Here we are recognisably in the same realm as Wood's Second
Quartet - just a little further North. Intriguingly, though,
Quanta does not deny the singing core of the oboe.
One thinks in this work of Crosse's Ariadne and even
of Malcolm Arnold's Oboe Concerto although the carapace is
dissonant. Much the same can be said of the usually sterner
format of the String Trio which ends with magical held-notes,
arresting time. We then arrive at four cello and piano works.
The Berkeley Duo represents a return to tonality even
if a full engagement is constrained by Berkeley's natural
reserve. The Fricker sonata in three movements and
was written at Walton's home in Ischia. Walton is the dedicatee.
It is a work of turbulent severity, exciting in the first
and riptide third movements and otherwise statuesque in the
manner of Hughes' Horses and lyrically expressive.

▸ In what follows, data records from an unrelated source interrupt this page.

(** What [execute] does when the engine returned a pending value that
    resolves to a result. *)
Lemma execute_awaited self query a aw runner res runner' :
  execute (Schema.engine_call self query a) (Schema.extensions_runner self)
    = (inr (Pending aw), runner) →
  await aw runner = (inr res, runner') →
  Schema.execute query a self
    = (inr {| data := gql_data res;
              errors := gql_errors res;
              extensions := Some (get_extensions_results runner') |},
       Schema.with_runner self runner').
Proof.
  intros Hcall Hawait.
  unfold Schema.execute; unfold_method.
  rewrite Hcall. cbn. rewrite Hawait. reflexivity.
Qed.

(** What [execute_sync] does when the engine returned a pending value. *)
Lemma execute_sync_pending self query a aw runner :
  execute (Schema.engine_call self query a) (Schema.extensions_runner self)
    = (inr (Pending aw), runner) →
  Schema.execute_sync query a self
    = (inl (Py.AttributeError "'coroutine' object has no attribute 'data'"),
       Schema.with_runner self runner).
Proof.
  intros Hcall.
  unfold Schema.execute_sync; unfold_method.
  rewrite Hcall. reflexivity.
Qed.

(** C1, as the code has it: when the engine's execute primitive returns a
    pending value, [execute_sync] returns no [ExecutionResult]: reading
    [data] off the pending value raises [AttributeError] to the caller.  The
    engine was called, and the runner stays in the state the call left it
    in. *)
Theorem execute_sync_pending_raises_AttributeError self query a aw runner :
  execute (Schema.engine_call self query a) (Schema.extensions_runner self)
    = (inr (Pending aw), runner) →
  ∃ e, Schema.execute_sync query a self = (inl e, Schema.with_runner self runner)
       ∧ Py.exn_class e = "AttributeError".
Proof.
  intros Hcall.
  eexists. split; [exact (execute_sync_pending _ _ _ _ _ Hcall)|]. reflexivity.
Qed.
Lemma add_to_group_groups_of (cols : list string) (processed : list (gmap string cell))
    (k : list cell) (r : gmap string cell)
    (groups : list (list cell * list (gmap string cell))) :
  group_key cols r = inr k ->
  groups_of cols processed groups ->
  groups_of cols (processed ++ [r]) (add_to_group k r groups).
Proof.
  intros Hk [Hrows Hdist Hkeys Hcover]. split.
  - apply add_to_group_rows; [done | done | done |].
    intros Hnone. destruct (group_of cols k processed) as [|r' rs'] eqn:E; [done |].
    exfalso.
    assert (Hr' : r' ∈ group_of cols k processed) by (rewrite E; left).
    apply group_of_elem in Hr' as [Hin Hmatch].
    destruct (Hcover r' Hin) as (k' & g & Hk' & Hg & Hkg).
    rewrite (in_group_key _ _ _ _ Hk') in Hmatch.
    rewrite Forall_forall in Hnone. specialize (Hnone g Hg).
    rewrite key_eqb_sym in Hmatch.
    rewrite (key_eqb_trans _ _ _ Hmatch Hkg) in Hnone. discriminate.
  - by apply add_to_group_distinct.
  - apply (add_to_group_keys (fun k0 => length k0 = length cols)); [| done].
    by eapply group_key_length.
  - intros r' [Hin | ->%list_elem_of_singleton]%elem_of_app.
    + destruct (Hcover r' Hin) as (k' & g & Hk' & Hg & Hkg).
      destruct (add_to_group_keeps k r groups g Hg) as (g' & Hg' & Heq).
      exists k', g'. rewrite Heq. done.
    + destruct (add_to_group_has k r groups) as (g & Hg & Hkg).
      by exists k, g.
Qed.

Lemma group_rows_groups_of (cols : list string) (rs processed : list (gmap string cell))
    (groups groups' : list (list cell * list (gmap string cell))) :
  group_rows cols rs groups = inr groups' ->
  groups_of cols processed groups ->
  groups_of cols (processed ++ rs) groups'.
Proof.
  revert processed groups. induction rs as [|r rs IH]; intros processed groups; simpl.
  - intros [= <-]. by rewrite app_nil_r.
  - destruct (group_key cols r) as [e | k] eqn:Hk; [discriminate |].
    intros Hrun Hinv.
    rewrite (cons_middle r processed rs), app_assoc.
    apply (IH _ _ Hrun). by apply add_to_group_groups_of.
Qed.

Lemma groups_of_nil (cols : list string) : groups_of cols [] [].
Proof.
  split; [constructor | done | constructor |]. by intros r ?%not_elem_of_nil.
Qed.

Lemma keys_distinct_lookup (groups : list (list cell * list (gmap string cell)))
    (i j : nat) (g g' : list cell * list (gmap string cell)) :
  keys_distinct groups -> i <> j ->
  groups !! i = Some g -> groups !! j = Some g' ->
  key_eqb g.1 g'.1 = false.
Proof.
  revert i j. induction groups as [|g0 groups IH]; intros i j; [done |].
  intros [Hhead Hrest] Hij Hi Hj. rewrite Forall_forall in Hhead.
  destruct i as [|i], j as [|j]; simpl in Hi, Hj.
  - done.
  - injection Hi as ->. apply Hhead. by eapply list_elem_of_lookup_2.
  - injection Hj as ->. rewrite key_eqb_sym. apply Hhead.
    by eapply list_elem_of_lookup_2.
  - apply (IH i j); [done | congruence | done | done].
Qed.

(** *** The aggregation of one group *)

Lemma column_cells_lookup (col : string) (rs : list (gmap string cell))
    (cells : list cell) :
  column_cells col rs = inr cells ->
  Forall2 (fun r c => r !! col = Some c) rs cells.
Proof.
  revert cells. induction rs as [|r rs IH]; intros cells; simpl.
  - intros [= <-]. constructor.
  - destruct (r !! col) as [c|] eqn:Hc; [| discriminate].
    destruct (column_cells col rs) as [e | cs]; [discriminate |].
    intros [= <-]. constructor; auto.
Qed.

Lemma column_cells_total (col : string) (rs : list (gmap string cell)) :
  Forall (fun r => is_Some (r !! col)) rs ->
  exists cells, column_cells col rs = inr cells.
Proof.
  induction 1 as [|r rs [c Hc] _ [cells IH]]; simpl.
  - by eexists.
  - rewrite Hc, IH. by eexists.
Qed.

(** The numbers of a list of cells are these cells. *)
Lemma numbers_cells (col : string) (cells : list cell) (qs : list Q) :
  numbers col cells = inr qs -> cells = CNum <$> qs.
Proof.
  revert qs. induction cells as [|c cells IH]; intros qs; simpl.
  - by intros [= <-].
  - destruct c; try discriminate.
    destruct (numbers col cells) as [e | qs']; [discriminate |].
    intros [= <-]. rewrite fmap_cons. f_equal. by apply IH.
Qed.

Lemma numbers_total (col : string) (cells : list cell) :
  Forall (fun c => c = CNull \/ exists q, c = CNum q) cells ->
  exists qs, numbers col (non_null cells) = inr qs.
Proof.
  induction 1 as [|c cells [-> | [q ->]] _ [qs IH]].
  - by exists [].
  - by exists qs.
  - change (non_null (CNum q :: cells)) with (CNum q :: non_null cells).
    cbn [numbers]. rewrite IH. by eexists.
Qed.
(** The row of an item, from its label, unit, precision and style. *)
Lemma cost_row_eq (texts : gmap string string)
    (item : string * string * bool * string) (v : pyval) :
  cost_row texts item v
  = (formatted <-
       format_kpi_value v (cost_unit item) "not_applicable_short"
         (cost_precision item) (Some texts) ;;
     label_cell <- Paragraph_new (cost_label texts item) "TableLabel" ;;
     value_cell <- Paragraph_new formatted (cost_value_style item) ;;
     Ok [ label_cell; value_cell ]).
Proof. by destruct item as [[[rk lk] euro] st]. Qed.

Lemma cost_zero_text (texts : gmap string string)
    (item : string * string * bool * string) :
  In item cost_items_ordered_pdf ->
  format_kpi_value (VFloat (S754_zero false)) (cost_unit item)
    "not_applicable_short" (cost_precision item) (Some texts)
  = Ok (zero_cost_text item) /\
  [ {| para_text := cost_label texts item; para_style := "TableLabel" |};
    {| para_text := zero_cost_text item;
       para_style := cost_value_style item |} ]
  = zero_cost_row texts item.
Proof.
  intros Hin. cbv [In cost_items_ordered_pdf] in Hin.
  repeat (destruct Hin as [<-|Hin]; [by split|]). destruct Hin.
Qed.

(** The row built for a value of [0.0], item by item, when its two texts
    are accepted as markup. *)
Lemma cost_row_zero (texts : gmap string string)
    (item : string * string * bool * string) :
  In item cost_items_ordered_pdf ->
  markup_ok (cost_label texts item) = true ->
  markup_ok (zero_cost_text item) = true ->
  cost_row texts item (VFloat (S754_zero false)) = Ok (zero_cost_row texts item).
Proof.
  intros Hin Hlabel Hvalue. rewrite cost_row_eq.
  destruct (cost_zero_text texts item Hin) as [-> <-]. cbn [rbind].
  rewrite (Paragraph_new_ok _ _ Hlabel). cbn [rbind].
  by rewrite (Paragraph_new_ok _ _ Hvalue).
Qed.

(** The row cannot be built when one of its two texts is not accepted. *)
Lemma cost_row_zero_raises (texts : gmap string string)
    (item : string * string * bool * string) :
  In item cost_items_ordered_pdf ->
  markup_ok (cost_label texts item) = false \/
  markup_ok (zero_cost_text item) = false ->
  cost_row texts item (VFloat (S754_zero false)) = Raise ValueError.
Proof.
  intros Hin Hbad. rewrite cost_row_eq.
  destruct (cost_zero_text texts item Hin) as [-> _]. cbn [rbind].
  unfold Paragraph_new.
  destruct (markup_ok (cost_label texts item)); [|reflexivity].
  destruct Hbad as [? | ->]; [discriminate | reflexivity].
Qed.
Lemma pdf_id_of_length_in (n : nat) :
  In (pdf_id_of_length n) (map Some (words_over MD5.hexdigits 32)).
Proof.
  unfold pdf_id_of_length, pdf_chunk_id.
  rewrite encode_ascii.
  - cbn [option_map]. apply in_map, hexdigest_in.
  - unfold pdf_unique_string.
    repeat (apply Forall_app; split);
      try apply ascii_repeat_a; try apply ascii_of_int_0;
      repeat constructor; discriminate.
Qed.

(** C1, as stated, fails: an id is one of [16 ^ 32] strings, so among the
    files [a.html], [aa.html], ... of one scope two have the id of their
    first chunk in common, and likewise among [a.pdf], [aa.pdf], ...;
    only the file name differs between them. *)
Lemma chunk_ids_cannot_always_differ :
  ~ html_ids_always_differ /\ ~ pdf_ids_always_differ.
Proof.
  split; intros Hclaim.
  - apply (no_injection_into_list html_id_of_length _ html_id_of_length_in).
    intros m n E.
    destruct (Nat.eq_dec m n) as [|Hmn]; [assumption|exfalso].
    apply (Hclaim (py "texas") (repeat 97 m ++ py ".html") 0
                  (py "texas") (repeat 97 n ++ py ".html") 0); [|exact E].
    right; left. repeat split.
    intros H. now apply repeat_app_inj in H.
  - apply (no_injection_into_list pdf_id_of_length _ pdf_id_of_length_in).
    intros m n E.
    destruct (Nat.eq_dec m n) as [|Hmn]; [assumption|exfalso].
    apply (Hclaim (repeat 97 m ++ py ".pdf") 0 (repeat 97 n ++ py ".pdf") 0);
      [|exact E].
    left. split; [|reflexivity].
    intros H. now apply repeat_app_inj in H.
Qed.

(** Changing exactly one input changes the string that is formatted. *)
Lemma unique_string_one_input (s f : str) (i : Z) (s' f' : str) (i' : Z) :
  one_input_changed s f i s' f' i' ->
  unique_string s f i <> unique_string s' f' i'.
Proof.
  unfold unique_string.
  intros [(Hs & <- & <-)|[(<- & Hf & <-)|(<- & <- & Hi)]] E.
  - apply app_inv_tail in E. contradiction.
  - apply app_inv_head in E. apply app_inv_head in E.
    apply app_inv_tail in E. contradiction.
  - repeat apply app_inv_head in E. apply of_int_inj in E. contradiction.
Qed.

Lemma pdf_unique_string_one_input (f : str) (i : Z) (f' : str) (i' : Z) :
  (f <> f' /\ i = i') \/ (f = f' /\ i <> i') ->
  pdf_unique_string f i <> pdf_unique_string f' i'.
Proof.
  unfold pdf_unique_string. intros [(Hf & <-)|(<- & Hi)] E.
  - apply app_inv_tail in E. contradiction.
  - repeat apply app_inv_head in E. apply of_int_inj in E. contradiction.
Qed.
(** C10, as amended: on inputs that pass the earlier checks (the
    superclass constructor returns, [free_log_std] is absent or falsy, the
    observation space is a 1-D [Box], the action space is [Discrete] or a
    [Box] with a non-empty shape), construction fails with a key-lookup
    error, which is neither of the descriptive errors, as soon as the
    stored dictionary lacks one of ["vf_share_layers"],
    ["post_fcnet_hiddens"], ["post_fcnet_activation"]; the error names a
    missing key.  When the
    three keys are present construction returns, so an absent
    ["free_log_std"] is tolerated. *)
Theorem missing_key_raises_KeyError obs act cfg h0 stored enc d pout :
  Catalog_init obs act cfg = Ok (stored, enc) →
  absent_or_falsy cfg "free_log_std" →
  obs = gym.Box [d] →
  PPOCatalog.resolved_pi_output_dim act = Some pout →
  ((∃ k, k ∈ PPOCatalog.subscripted_keys ∧ stored !! k = None) →
   ∃ k h1, init obs act cfg h0 = (Raise (KeyError k), h1) ∧
     k ∈ PPOCatalog.subscripted_keys ∧
     stored !! k = None ∧
     PPOCatalog.key_lookup_error (KeyError k) = true ∧
     PPOCatalog.unsupported_feature_error (KeyError k) = false ∧
     PPOCatalog.unsupported_space_error (KeyError k) = false) ∧
  ((∀ k, k ∈ PPOCatalog.subscripted_keys → is_Some (stored !! k)) →
   ∃ self h1, init obs act cfg h0 = (Ok self, h1)).
Proof.
  intros HC Hf%absent_or_falsy_get -> Hpi. split.
  - intros (k0 & Hk & Hnone).
    unfold PPOCatalog.__init__, PPOCatalog.super__init__.
    unfold bind at 1 2 3. unfold lift at 1. rewrite HC.
    unfold alloc at 1. cbn [ret fst snd].
    unfold dict_getitem. cbn [Catalog.model_config_dict Catalog.encoder_config].
    rewrite Hf.
    destruct (stored !! "vf_share_layers") eqn:Hs,
      (stored !! "post_fcnet_hiddens") eqn:Hh,
      (stored !! "post_fcnet_activation") eqn:Ha.
    { exfalso. unfold PPOCatalog.subscripted_keys in Hk.
      repeat (apply elem_of_cons in Hk as [->|Hk]); try congruence.
      by apply elem_of_nil in Hk. }
    all: destruct act as [[|? ?]| | | |]; try discriminate Hpi.
    all: repeat (unfold bind at 1; cbn).
    all: eexists _, _; split; [reflexivity|].
    all: repeat split; try done.
    all: unfold PPOCatalog.subscripted_keys; rewrite !elem_of_cons; auto.
  - intros Hall.
    unfold PPOCatalog.subscripted_keys in Hall.
    destruct (Hall "vf_share_layers") as [shared Hs];
      [rewrite !elem_of_cons; auto|].
    destruct (Hall "post_fcnet_hiddens") as [hid Hh];
      [rewrite !elem_of_cons; auto|].
    destruct (Hall "post_fcnet_activation") as [actv Ha];
      [rewrite !elem_of_cons; auto|].
    erewrite init_run by done. eauto.
Qed.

Ten years after the Fricker comes Aberdonian, Martin Dalby's
Variations. These are angular in the manner of Wood
and Rainier. McCabe's Partita is stern and grave. It
is again in the idiom of the times - the mid-1960s - yet with
some lyrical 'give' as at 4:50.
The recording of the cello and piano works
is excellent and compares favourably with the Rainier in terms
of background ‘burble’. That said, the cello and piano recordings
lack the centre-stage vivacity of the Rainier and the Wood.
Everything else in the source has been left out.